Ask Isadora #2-09 : Hope Springs Eternal

* My email has at least ten messages a day, sometimes more, about products that will lengthen or widen or thicken or grow hair on or do something fantastic to my dick. Sometimes they’re creams. Sometimes they’re pills. Sometimes they’re some new secret technique. There must be something to this because the advertisers wouldn’t keep pushing products that no one ever buys or someone tries and then tells everyone that they don’t work, right?

So would you tell your friends and relatives “Hey, I tried this new magic penis growing thing for a month and it didn’t work”? You keep getting these ads because there are suckers born every minute. The suckers are more likely to be guys who buy these things than guys willing to spend money on placing ads for a products no one is buying. No, they do not work. None of them. My suggestion is to get a better spam filter and not to buy any Florida real estate.

* Guys don’t talk about their jacking off to other guys once you’ve not a teenager anymore, but one of my guy friends mentioned that he was into edging. I didn’t want to ask him more about it so I’ll ask you. Do you know what that is? Is that a common guy thing to do?

I don’t think it’s all that common except with men into Tantra practices or those who were lucky enough to stumble upon it. It means stimulating yourself until you’re close to coming and then backing off, repeatedly. You’re riding the edge of arousal, so to speak. When you do finally allow yourself to let go, the resulting orgasm is much more powerful, unless it sort of aborts. That can happen too. That’s the chance you take. This speed up/slow down technique of masturbating is one most sex therapists recommend to learn better control of ejaculatory timing for those who think they come too fast. So it’s a worthwhile technique with which to experiment. You’re not only likely to get better orgasms but become a better lover as well. Worth a try, don’t you think?

* I have been with my man for 13 years. Things are getting kind of old. What can we do to spruce up our sex life?

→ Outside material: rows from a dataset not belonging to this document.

(** X22. Every record of the parser is the record of a well-formed row that
    stands in the text, carriage returns apart: its identifier is the
    serial number column as printed, not empty and without blanks. *)
Theorem gpon_records_are_rows (raw : str) (r : onu_item) :
  In r (_parse_onus raw) ->
  exists (pre : str) (o : gpon_ont) (post : str),
    replace [CR] [] raw = pre ++ gpon_row o ++ post /\
    gpon_row_ok o /\ r = gpon_record o /\ is_token is_nonspace (identifier r).
Proof.
  unfold _parse_onus. cbv zeta. intros H.
  apply in_map_iff in H as (caps & <- & H).
  apply findall_from_In in H as (pre & m & post & -> & H).
  unfold onu_pattern in H. cbn [seqs] in H. peel.
  match goal with
  | |- exists _ _ _,
        pre ++ ((?pon ++ _ ++ ?onu) ++ ?g1 ++ ?sn ++ ?g2 ++ ?temp ++ ?g3 ++
                _ ++ ?g4 ++ ?volt ++ ?g5 ++ _ ++ ?g6 ++ ?bias ++ ?g7 ++
                _ ++ ?g8 ++ ?tx ++ ?g9 ++ _ ++ ?g10 ++ ?rx ++ ?g11 ++
                _ ++ ?g12 ++ ?name) ++ post = _ /\ _ =>
      exists pre,
        (GponOnt pon onu sn temp volt bias tx rx name
           (fun i =>
              match i with
              | 1 => g1 | 2 => g2 | 3 => g3 | 4 => g4 | 5 => g5 | 6 => g6
              | 7 => g7 | 8 => g8 | 9 => g9 | 10 => g10 | 11 => g11
              | _ => g12
              end)), post
  end.
  split; [|split; [|split]].
  - unfold gpon_row. cbn [g_pon g_onu g_sn g_temp g_voltage g_bias g_tx g_rx
                          g_name g_gap].
    now rewrite <- !app_assoc.
  - unfold gpon_row_ok. cbn [g_pon g_onu g_sn g_temp g_voltage g_bias g_tx
                             g_rx g_name g_gap].
    repeat match goal with |- _ /\ _ => split end; try assumption.
    intros [|[|[|[|[|[|[|[|[|[|[|[|i]]]]]]]]]]]]; assumption.
  - reflexivity.
  - assumption.
Qed.

End Gpon_row.

(** ** One key for the two EPON adapters *)

Section Epon_keys.
Import HsgqEponSshParser HsgqEponSnmp.

(** X23. For an ONU whose MAC address the listing prints as six pairs joined
    by colons, the SSH parser and the SNMP correlator arrive at the same
    identifier, whichever way the agent spells the address: with [0x],
    with colons, with blanks or plain. *)
Theorem epon_adapters_key_alike (float_centi : str -> option str)
  (raw head foot : str) (rows : list epon_onu) (o : epon_onu)
  (m raw_mac index : str) (data : PyDict.dict str) :
  Forall epon_row_ok rows -> no_digit head -> no_digit foot ->
  replace (lit "--More--") [] (replace [CR] [] raw) =
    listing head (map epon_row rows) foot ->
  In o rows -> e_mac o = join (lit ":") (pairs m) ->
  Forall (fun c => is_hex c = true) m -> length m = 12 ->
  PyDict.get (lit "mac_address") data = Some raw_mac ->
  raw_mac = lit "0x" ++ m \/ raw_mac = join (lit ":") (pairs m) \/
  raw_mac = join (lit " ") (pairs m) \/ raw_mac = m ->
  exists r r',
    In r (_parse_onu_info raw) /\
    pon_interface r = e_pon o ++ lit "/" ++ e_onu o /\
    record_of float_centi index data = Some r' /\
    identifier r = identifier r'.
Proof.
  intros Hrows Hh Hf Hraw Ho Emac Hm Hlen Hget Hspell.
  assert (Hclean : clean_mac raw_mac = lower m).
  { destruct Hspell as [->|[->|[->| ->]]].
    - now apply clean_mac_0x.
    - now apply clean_mac_colons.
    - now apply clean_mac_spaces.
    - now apply clean_mac_plain. }
  assert (Hne : raw_mac <> []).
  { intros ->. apply (f_equal (@length _)) in Hclean.
    unfold lower in Hclean. rewrite length_map, Hlen in Hclean.
    discriminate Hclean. }
  assert (Hparsed : _parse_onu_info raw = map epon_record rows).
  { unfold _parse_onu_info. cbv zeta. rewrite Hraw.
    now apply epon_findall_listing. }
  unfold record_of. rewrite Hget.
  destruct raw_mac as [|c raw_mac]; [contradiction|].
  cbv zeta. rewrite Hclean.
  replace (length (lower m) =? 12) with true
    by (unfold lower; now rewrite length_map, Hlen).
  destruct (powers float_centi data) as [tx rx].
  eexists (epon_record o), _. split; [|split; [|split]].
  - rewrite Hparsed. now apply in_map.
  - reflexivity.
  - reflexivity.
  - cbn [identifier epon_record]. rewrite Emac. apply lower_join_pairs.
Qed.

End Epon_keys.

(** ** The listings at work *)

Section Listing_examples.
Import Examples.

Ltac token := split; [discriminate|repeat constructor].

Lemma epon_onu_a_ok : epon_row_ok epon_onu_a.
Proof.
  unfold epon_row_ok, epon_onu_a. cbn [e_pon e_onu e_mac e_status e_auth
    e_cfg e_date e_clock e_name e_desc e_gap].
  split; [token|]. split; [token|]. split; [reflexivity|].
  split; [repeat constructor|]. split; [now left|]. split; [now left|].
  split; [now left|]. split; [|split; [|split; [token|split; [token|]]]].
  - exists (lit "2024"), (lit "01"), (lit "31").
    repeat split; repeat constructor.
  - exists (lit "23"), (lit "59"), (lit "07").
    repeat split; repeat constructor.
  - intros i. token.
Qed.

Lemma epon_onu_b_ok : epon_row_ok epon_onu_b.
Proof.
  unfold epon_row_ok, epon_onu_b. cbn [e_pon e_onu e_mac e_status e_auth
    e_cfg e_date e_clock e_name e_desc e_gap].
  split; [token|]. split; [token|]. split; [reflexivity|].
  split; [repeat constructor|]. split; [now right|]. split; [now right|].
  split; [now left|]. split; [|split; [|split; [token|split; [token|]]]].
  - exists (lit "2023"), (lit "12"), (lit "01").
    repeat split; repeat constructor.
  - exists (lit "08"), (lit "00"), (lit "00").
    repeat split; repeat constructor.
  - intros i. token.
Qed.

Lemma gpon_ont_a_ok : gpon_row_ok gpon_ont_a.
Proof.
  unfold gpon_row_ok, gpon_ont_a. cbn [g_pon g_onu g_sn g_temp g_voltage
    g_bias g_tx g_rx g_name g_gap].
  do 9 (split; [token|]). intros i. token.
Qed.

Lemma epon_heading_plain : no_digit epon_heading.
Proof. repeat constructor. Qed.

Lemma epon_prompt_plain : no_digit epon_prompt.
Proof. repeat constructor. Qed.

Lemma gpon_heading_plain : no_digit gpon_heading.
Proof. repeat constructor. Qed.

Lemma gpon_prompt_plain : no_digit gpon_prompt.
Proof. repeat constructor. Qed.

End Listing_examples.

Lemma epon_listing_is_parsed_witness :
  map identifier (HsgqEponSshParser._parse_onu_info Examples.epon_transcript) =
  [lit "98:c7:a4:5e:30:b8"; lit "a4:5e:30:b8:98:c7"].
Proof.
  rewrite (@epon_listing_is_parsed Examples.epon_transcript
             Examples.epon_heading Examples.epon_prompt
             [Examples.epon_onu_a; Examples.epon_onu_b]).
  - reflexivity.
  - constructor; [exact epon_onu_a_ok|].
    constructor; [exact epon_onu_b_ok|constructor].
  - exact epon_heading_plain.
  - exact epon_prompt_plain.
  - vm_compute. reflexivity.
Defined.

I don’t know what to suggest that would be new for you since I don’t know what’s already old. If you always have sex in one position trying even one occasional new variation can make a world of difference. If you’ve done everything including the neighbors you’ll have to be a bit more creative. The easiest thing is to begin by making one small change such as where you usually have sex (try the living room instead of the bedroom), when (afternoon instead of night time), how (changing the routine of this activity first, then that one) and with whom. The latter is usually not on the table for monogamous couples but everything else is doable for most. For more ideas rent or buy any sex education tape or book and each of you note which activities you’d like to try. Next time you win a bet or a hand of bridge claim your prize by asking for that particular item to be on the menu.

* What is frottage?

If you’re on a crowded bus and some creep presses his hard-on onto some part of your body and rubs, that’s it. It’s kind of like the definition of obscenity – you can’t define it but you know it when you see it. One knows frottage if you have ever experienced it.